In verità, passarono ancora tre anni. Fu solo nel marzo del 1942 che Starostin venne svegliato le cuore della notte e condotto nel famigerato palazzo della Lubjanka di Mosca assieme ai suoi tre fratelli, tutti giocatori dello Spartak, dove venne accusato di aver complottato per assassinare Stalin, in combutta con Kosarev (che, comunque, non poteva né confermare né smentire, essendo stato giustiziato nel 1939). Dopo quasi due anni di prigione in isolamento, le accuse furono ridotte, si fa per dire, a quella di aver propagandato ideali borghesi e capitalisti attraverso la sua gestione dello Spartak. Lui e i suoi fratelli furono processati e in pochi giorni condannati ciascuno a dieci anni di reclusione in diversi campi di lavoro. Nikolaj Starostin venne mandato prima in un centro petrolifero a Ukhta, nell’estremo Nord della Russia, e poi a Chabarovsk, ai confini con la Cina.

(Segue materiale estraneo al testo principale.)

Inductive DailyReq : Type -> Type :=
(** [new Date()] *)
| QNow : DailyReq Z
(** [$transaction]: the client it passes, and its end. *)
| QBegin : DailyReq nat
| QCommit (tx : nat) : DailyReq unit
| QRollback (tx : nat) : DailyReq unit
(** [dailyQuestion.findFirst]: the newest active version of a day. *)
| QQuestionOfDay (dateKey : jstr) : DailyReq (option DailyQuestionRow)
| QQuestionById (id : jstr) : DailyReq (option DailyQuestionRow)
(** [dailyAttempt.findUnique]: its [streakAfter]. *)
| QAttempt (dateKey userId : jstr) : DailyReq (option Z)
(** [dailyAttempt.create]: [completedAt]. *)
| QAttemptCreate (tx : nat) (row : NewAttempt) : DailyReq Z
(** [userCardVariant.findMany] and [.upsert]. *)
| QVariants (db : Handle) (userId : jstr) : DailyReq (list (CardVariantKey * jstr))
| QVariantUpsert (db : Handle) (userId : jstr) (grant : Grant) : DailyReq unit
(** [pendingCardVariantUnlock.create], [.findMany] of the unprocessed, oldest
    first, the [SELECT ... FOR UPDATE] of an unprocessed row, and [.update]. *)
| QPendingCreate (userId dateKey : jstr) (streakAfter : Z) : DailyReq unit
| QPendingList (userId : jstr) : DailyReq (list PendingUnlock)
| QPendingLock (tx : nat) (id : jstr) : DailyReq (list jstr)
| QPendingMark (tx : nat) (id : jstr) (processedAt : Z) : DailyReq unit
| QLeaderboard (dateKey : jstr) (windowStart windowEnd limit : Z) : DailyReq (list RawLeaderboardRow)
(** [redis.setIfAbsent], [get], [del], [getJSON], [setJSON]. *)
| QSetIfAbsent (key value : jstr) (ttl : Z) : DailyReq bool
| QGet (key : jstr) : DailyReq (option jstr)
| QDel (key : jstr) : DailyReq unit
| QGetBoard (key : jstr) : DailyReq (option Leaderboard)
| QSetBoard (key : jstr) (board : Leaderboard) (ttl : Z) : DailyReq unit.

(** What leaves the process: the response to GET /daily/today of a user, or of
    an anonymous caller. *)
Inductive DailyEvent := Responded (userId : option jstr) (response : DailyTodayResponse).

Abbreviation DTask := (Prog unit DailyEvent DailyReq).

Definition best_effort {R} (p : DTask R) : DTask unit := attempt p ;; pret tt.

Un’immagine dello Spartak nel 1934: Nikolaj Starostin è il quinto da sinistra. I suoi fratelli Andrej, Aleksandr e Pjotr sono rispettivamente il quarto, il settimo e l’undicesimo da sinistra.

Sarebbe ingiusto nei confronti degli altri prigionieri dei gulag dire che quei dieci anni di vita di Starostin siano stati un inferno: era pur sempre uno degli atleti più famosi di un paese che stava impazzendo per il calcio, e anche gli spietati capi dei campi di lavoro erano sensibili alla sua fama. “Il loro sconfinato potere sulle vite umane non era niente comparato al potere che aveva il calcio su di loro” avrebbe ricordato molti anni dopo. Aveva il permesso di vivere al di fuori del gulag, e poteva godere di molti altri privilegi, tra cui cimentarsi in partite di pallone. Nel 1948, Vasilij Stalin, il figlio del Segretario Generale del PCUS e generale dell’aviazione, lo rintracciò e lo fece ricondurre a Mosca, dove gli offrì un lavoro come allenatore del VVS, il club dell’aeronautica militare, ma ovviamente le cose non erano così semplici.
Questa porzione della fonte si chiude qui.